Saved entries
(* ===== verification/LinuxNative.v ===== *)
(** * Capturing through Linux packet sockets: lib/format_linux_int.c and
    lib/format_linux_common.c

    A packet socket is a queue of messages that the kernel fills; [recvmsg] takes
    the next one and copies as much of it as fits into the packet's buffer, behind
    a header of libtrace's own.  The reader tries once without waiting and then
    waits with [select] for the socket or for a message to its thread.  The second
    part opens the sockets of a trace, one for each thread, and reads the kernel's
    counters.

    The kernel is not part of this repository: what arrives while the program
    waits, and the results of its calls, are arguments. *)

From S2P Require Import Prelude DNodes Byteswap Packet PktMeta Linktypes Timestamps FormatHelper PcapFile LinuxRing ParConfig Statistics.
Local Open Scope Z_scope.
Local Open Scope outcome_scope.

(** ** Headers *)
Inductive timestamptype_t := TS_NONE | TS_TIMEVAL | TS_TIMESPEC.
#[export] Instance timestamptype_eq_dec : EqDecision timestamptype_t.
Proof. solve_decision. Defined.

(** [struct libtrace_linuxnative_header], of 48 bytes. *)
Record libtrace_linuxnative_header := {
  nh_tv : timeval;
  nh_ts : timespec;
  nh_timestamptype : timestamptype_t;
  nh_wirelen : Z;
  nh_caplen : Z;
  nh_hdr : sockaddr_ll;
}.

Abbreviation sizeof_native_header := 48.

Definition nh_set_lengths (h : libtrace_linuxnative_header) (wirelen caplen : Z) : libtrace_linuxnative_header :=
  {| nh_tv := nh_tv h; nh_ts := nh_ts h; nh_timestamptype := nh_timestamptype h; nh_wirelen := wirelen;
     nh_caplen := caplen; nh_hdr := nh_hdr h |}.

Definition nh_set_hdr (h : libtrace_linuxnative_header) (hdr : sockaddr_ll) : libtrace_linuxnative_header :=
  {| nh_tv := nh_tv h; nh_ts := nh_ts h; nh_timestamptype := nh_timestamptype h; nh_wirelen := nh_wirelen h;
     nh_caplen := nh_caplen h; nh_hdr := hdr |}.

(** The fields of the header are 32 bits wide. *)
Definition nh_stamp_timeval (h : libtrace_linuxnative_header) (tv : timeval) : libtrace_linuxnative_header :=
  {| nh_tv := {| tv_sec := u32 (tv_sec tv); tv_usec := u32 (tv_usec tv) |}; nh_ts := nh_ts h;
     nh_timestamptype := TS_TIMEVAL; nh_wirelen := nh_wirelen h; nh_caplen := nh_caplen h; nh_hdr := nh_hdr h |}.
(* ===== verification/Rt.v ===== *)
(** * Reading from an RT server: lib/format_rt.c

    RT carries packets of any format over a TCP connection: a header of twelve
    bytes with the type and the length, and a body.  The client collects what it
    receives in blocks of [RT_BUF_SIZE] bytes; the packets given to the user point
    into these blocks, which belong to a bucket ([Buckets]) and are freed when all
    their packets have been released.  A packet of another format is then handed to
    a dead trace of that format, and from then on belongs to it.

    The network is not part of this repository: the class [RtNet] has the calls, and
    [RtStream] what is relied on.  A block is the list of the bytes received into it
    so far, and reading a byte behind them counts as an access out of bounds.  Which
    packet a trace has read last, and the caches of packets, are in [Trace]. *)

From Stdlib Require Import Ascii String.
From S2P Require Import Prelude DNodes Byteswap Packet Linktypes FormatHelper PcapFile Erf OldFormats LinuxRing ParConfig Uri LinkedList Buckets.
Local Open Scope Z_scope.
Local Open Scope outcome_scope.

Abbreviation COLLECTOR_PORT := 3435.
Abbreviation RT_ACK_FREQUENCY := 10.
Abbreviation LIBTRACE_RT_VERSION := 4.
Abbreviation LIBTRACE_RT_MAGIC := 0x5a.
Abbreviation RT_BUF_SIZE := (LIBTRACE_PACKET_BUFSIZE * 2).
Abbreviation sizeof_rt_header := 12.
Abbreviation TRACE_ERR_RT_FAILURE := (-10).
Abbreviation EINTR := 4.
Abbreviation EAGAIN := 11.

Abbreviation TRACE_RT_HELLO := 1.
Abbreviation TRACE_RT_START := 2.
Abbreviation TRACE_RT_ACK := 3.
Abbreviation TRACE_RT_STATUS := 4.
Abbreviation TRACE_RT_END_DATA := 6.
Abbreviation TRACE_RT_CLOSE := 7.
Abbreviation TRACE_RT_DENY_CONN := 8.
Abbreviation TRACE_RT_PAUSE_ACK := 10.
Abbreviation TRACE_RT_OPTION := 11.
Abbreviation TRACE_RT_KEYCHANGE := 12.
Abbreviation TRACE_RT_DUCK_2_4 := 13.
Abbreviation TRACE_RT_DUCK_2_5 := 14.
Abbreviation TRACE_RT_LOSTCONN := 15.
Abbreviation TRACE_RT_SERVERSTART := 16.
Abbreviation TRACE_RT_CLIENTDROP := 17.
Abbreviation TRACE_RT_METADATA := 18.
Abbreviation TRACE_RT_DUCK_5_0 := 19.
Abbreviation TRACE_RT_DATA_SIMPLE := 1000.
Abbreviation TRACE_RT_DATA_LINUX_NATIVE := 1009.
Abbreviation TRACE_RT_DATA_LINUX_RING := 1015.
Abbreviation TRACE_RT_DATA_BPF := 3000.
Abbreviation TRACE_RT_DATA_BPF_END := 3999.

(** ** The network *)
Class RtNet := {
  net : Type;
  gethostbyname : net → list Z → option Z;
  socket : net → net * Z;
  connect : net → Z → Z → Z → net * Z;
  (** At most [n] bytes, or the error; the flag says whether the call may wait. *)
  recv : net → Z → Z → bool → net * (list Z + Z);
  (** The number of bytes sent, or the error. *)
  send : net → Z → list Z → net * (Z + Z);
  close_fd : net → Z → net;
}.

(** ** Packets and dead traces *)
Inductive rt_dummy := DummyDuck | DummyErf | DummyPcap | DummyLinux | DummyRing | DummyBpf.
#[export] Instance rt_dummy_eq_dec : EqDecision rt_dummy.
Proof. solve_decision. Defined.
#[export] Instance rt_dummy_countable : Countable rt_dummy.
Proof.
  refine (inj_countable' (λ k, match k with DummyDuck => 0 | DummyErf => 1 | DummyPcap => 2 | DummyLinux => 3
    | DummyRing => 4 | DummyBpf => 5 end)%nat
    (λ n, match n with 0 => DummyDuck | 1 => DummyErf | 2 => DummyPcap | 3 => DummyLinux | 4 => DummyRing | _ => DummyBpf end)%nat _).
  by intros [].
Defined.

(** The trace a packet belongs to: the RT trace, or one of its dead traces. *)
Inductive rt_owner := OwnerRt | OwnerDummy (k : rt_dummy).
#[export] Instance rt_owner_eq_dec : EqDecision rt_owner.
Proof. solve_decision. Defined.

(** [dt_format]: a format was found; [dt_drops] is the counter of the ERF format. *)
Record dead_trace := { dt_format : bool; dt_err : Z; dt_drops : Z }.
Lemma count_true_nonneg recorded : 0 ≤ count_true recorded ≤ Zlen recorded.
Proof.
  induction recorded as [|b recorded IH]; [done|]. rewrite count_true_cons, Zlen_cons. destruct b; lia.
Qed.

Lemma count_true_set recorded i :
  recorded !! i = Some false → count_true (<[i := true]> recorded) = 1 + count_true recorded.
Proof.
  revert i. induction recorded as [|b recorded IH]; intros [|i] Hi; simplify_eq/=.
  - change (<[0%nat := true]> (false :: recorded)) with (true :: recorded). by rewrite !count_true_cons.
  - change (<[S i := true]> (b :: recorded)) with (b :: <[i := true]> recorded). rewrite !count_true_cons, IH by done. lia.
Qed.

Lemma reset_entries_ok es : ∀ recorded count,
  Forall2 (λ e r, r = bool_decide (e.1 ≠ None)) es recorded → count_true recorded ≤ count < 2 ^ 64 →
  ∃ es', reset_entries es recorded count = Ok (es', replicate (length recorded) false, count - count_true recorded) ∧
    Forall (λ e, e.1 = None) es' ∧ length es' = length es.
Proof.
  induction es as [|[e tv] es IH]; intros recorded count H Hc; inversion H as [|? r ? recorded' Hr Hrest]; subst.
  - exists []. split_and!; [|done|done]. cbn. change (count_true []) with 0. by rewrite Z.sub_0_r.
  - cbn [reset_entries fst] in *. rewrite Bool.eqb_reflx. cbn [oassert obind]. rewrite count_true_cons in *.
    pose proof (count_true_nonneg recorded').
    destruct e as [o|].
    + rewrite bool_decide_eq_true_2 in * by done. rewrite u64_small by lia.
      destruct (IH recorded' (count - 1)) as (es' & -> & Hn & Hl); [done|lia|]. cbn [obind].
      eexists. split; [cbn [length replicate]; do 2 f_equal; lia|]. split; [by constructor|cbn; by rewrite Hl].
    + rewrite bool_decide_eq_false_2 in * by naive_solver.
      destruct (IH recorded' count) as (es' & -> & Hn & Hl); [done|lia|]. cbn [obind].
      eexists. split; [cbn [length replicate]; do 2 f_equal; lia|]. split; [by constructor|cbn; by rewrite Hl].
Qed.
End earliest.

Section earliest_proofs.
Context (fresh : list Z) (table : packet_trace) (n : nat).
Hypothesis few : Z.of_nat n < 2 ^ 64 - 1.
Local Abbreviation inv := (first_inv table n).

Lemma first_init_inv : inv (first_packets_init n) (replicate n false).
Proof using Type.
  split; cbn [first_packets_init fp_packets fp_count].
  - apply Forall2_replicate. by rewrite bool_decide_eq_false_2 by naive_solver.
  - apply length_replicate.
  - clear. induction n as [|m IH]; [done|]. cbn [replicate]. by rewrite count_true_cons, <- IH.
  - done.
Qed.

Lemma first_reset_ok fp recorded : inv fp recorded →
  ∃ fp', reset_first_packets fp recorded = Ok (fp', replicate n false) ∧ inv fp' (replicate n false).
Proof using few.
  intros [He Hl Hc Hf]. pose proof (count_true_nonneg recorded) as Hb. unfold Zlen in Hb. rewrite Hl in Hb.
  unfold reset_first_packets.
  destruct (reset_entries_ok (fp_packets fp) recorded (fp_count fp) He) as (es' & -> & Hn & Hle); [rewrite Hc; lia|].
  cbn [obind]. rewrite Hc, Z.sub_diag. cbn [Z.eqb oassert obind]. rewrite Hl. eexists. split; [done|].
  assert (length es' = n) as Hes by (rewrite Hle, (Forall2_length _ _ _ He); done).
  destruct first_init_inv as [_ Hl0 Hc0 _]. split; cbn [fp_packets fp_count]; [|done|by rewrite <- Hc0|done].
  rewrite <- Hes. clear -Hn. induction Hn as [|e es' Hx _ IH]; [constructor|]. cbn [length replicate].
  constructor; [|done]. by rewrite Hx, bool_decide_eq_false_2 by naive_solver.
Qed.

> _Problem_:
Reprint exactly the lines above that start at the one with "(** The trace" and end at the one with "(** [dt_format]: a", keeping both and adding none.

> _Response box_:
(** The trace a packet belongs to: the RT trace, or one of its dead traces. *)
Inductive rt_owner := OwnerRt | OwnerDummy (k : rt_dummy).
#[export] Instance rt_owner_eq_dec : EqDecision rt_owner.
Proof. solve_decision. Defined.

(** [dt_format]: a format was found; [dt_drops] is the counter of the ERF format. *)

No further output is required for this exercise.